ワンライ練習 遠くから師匠が歩いてきたのが見えたので、手を振りながら声を掛ける。
「師匠〜!」
「……んだよお前かよ」
ちょっと不機嫌そうに眉間に皺を寄せていた師匠は、一瞬ピリついた空気を纏いながらもすぐ俺と気付くと少し穏やかな顔つきになった。
そんな微妙な違いに嬉しさを覚えつつ。
「どこか行くとこでした?」
「いや、別に」
ふと手元に目を移すと、血に濡れていたので思わず手を取るが、見た限りでは怪我などはしてないようなので安心する。
「良かった。怪我してるわけではないですね」
「ああ、さっき変なのに絡まれてな」
持っていたタオルで返り血を拭けば、自分で出来ると言いたいのかタオルをぶんどられる。
「師匠今暇ですか?」
「まぁ、暇っちゃ暇か」
「俺今から買い出しに行くんですけど一緒に来ません?」
「しゃあねぇな」
返り血を拭いたタオルを返され、鞄にしまう。色々も買いたいものがあるので、人手は多いほうが嬉しい。
「じゃあ決まりですね」
「かわりに奢れよ?」
「チョコミントのアイスで良いですか?」
そう言えば、よっしゃとガッツポーズをして喜ぶので微笑ましく思いつつマーケットの方へ歩き出した。

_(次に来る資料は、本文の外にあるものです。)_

Definition put_admission (bucket : string) (req : Request) (existing : option Object) (req_id : string)
    : io S (option Response) :=
  or_else
    (match existing with
     | None => mret None
     | Some existing =>
         locked ← locked_in_place bucket existing;
         if (locked : bool) then r ← locked_object_response req_id; mret (Some r) else mret None
     end)
    (check_put_conditionals req existing req_id).

Definition md5_refusal (req : Request) : option refusal_of :=
  if is_none (hm_get "content-md5" (rq_headers req)) then None
  else
    match header req "content-md5" with
    | Some value =>
        if negb (Nat.eqb (occurrences "content-md5" req) 1)
        then Some (400%N, "InvalidDigest", "Content-MD5 must occur once and contain an ASCII digest.")
        else
          match base64_decode value with
          | None => Some (400%N, "InvalidDigest", "The Content-MD5 value is not valid base64.")
          | Some decoded =>
              if negb (Nat.eqb (length decoded) 16)
              then Some (400%N, "InvalidDigest", "The Content-MD5 value is not a valid MD5 digest.")
              else if negb (eqb decoded (payload_md5 req))
              then Some (400%N, "BadDigest", "The Content-MD5 value does not match the request body.")
              else None
          end
    | None => Some (400%N, "InvalidDigest", "Content-MD5 must occur once and contain an ASCII digest.")
    end.
(** ** Digests *)

Definition sha256_hex (data : bytes) : string := hex_encode (sha256_digest data).
Definition hmac_sha256_hex (key data : bytes) : string := hex_encode (hmac_sha256 key data).

Definition get_signature_key (secret date_stamp region service : string) : bytes :=
  let k_date := hmac_sha256 (as_bytes ("AWS4" +:+ secret)) (as_bytes date_stamp) in
  let k_region := hmac_sha256 k_date (as_bytes region) in
  let k_service := hmac_sha256 k_region (as_bytes service) in
  hmac_sha256 k_service (as_bytes "aws4_request").

(** Every pair of bytes is compared, whether an earlier one differed or not. *)
Definition constant_time_compare (a b : bytes) : bool :=
  if negb (Nat.eqb (length a) (length b)) then false
  else (foldl (fun r p => N.lor r (N.lxor (Byte.to_N p.1) (Byte.to_N p.2))) 0%N (combine a b) =? 0)%N.

(** The text that is signed. *)
Definition string_to_sign (amz_date credential_scope canonical_request : string) : string :=
  "AWS4-HMAC-SHA256" +:+ NL +:+ amz_date +:+ NL +:+ credential_scope +:+ NL +:+ sha256_hex (as_bytes canonical_request).

Definition signature_of (secret date_stamp region service amz_date credential_scope canonical_request : string) : string :=
  hmac_sha256_hex (get_signature_key secret date_stamp region service)
    (as_bytes (string_to_sign amz_date credential_scope canonical_request)).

ここのところ雨続きだったので地面のあちこちに水たまりが出来ている。濡れないように避けながら暫く歩くと、マーケットへ辿り着いた。
「何買うんだよ」
「食品中心ですかね〜」
買いたい物のメモを見ながら、カートを転がす。師匠はたまに欠伸をしながら後ろを着いてきていた。
「なんか新鮮ですね」
「まぁ普段の買い物なんざ飯くらいだからな」
「確かにそう」
野菜をいくつかかごに入れつつ、何気ない話をする。師匠は意外と買い物慣れをしていて、時たまどれがいいかを聞きながら買い物を楽しんだ。
ドアを開けて買ってきた物をとりあえず地面に置く。
「思ってた倍買いやがってよ」
「しょうがないじゃないですか。最近雨続きで中々買い出しに行けなかったんですよ」
それに筋トレの代わりになるでしょ、なんて続けながら師匠に駄賃代わりのアイスを投げる。うまくキャッチするとソファに座って食べ始めたので子供みたいだなと思いながら冷蔵品をしまう。
「今ガキって思ったろ」
「なんでそう言うところ鋭いんですか」
「おう表出ろ」
「今忙しいんで後にしてもらってもいいです?」
何気ないやりとりを交わしながら、同居してたらこんな感じなのかなと思った。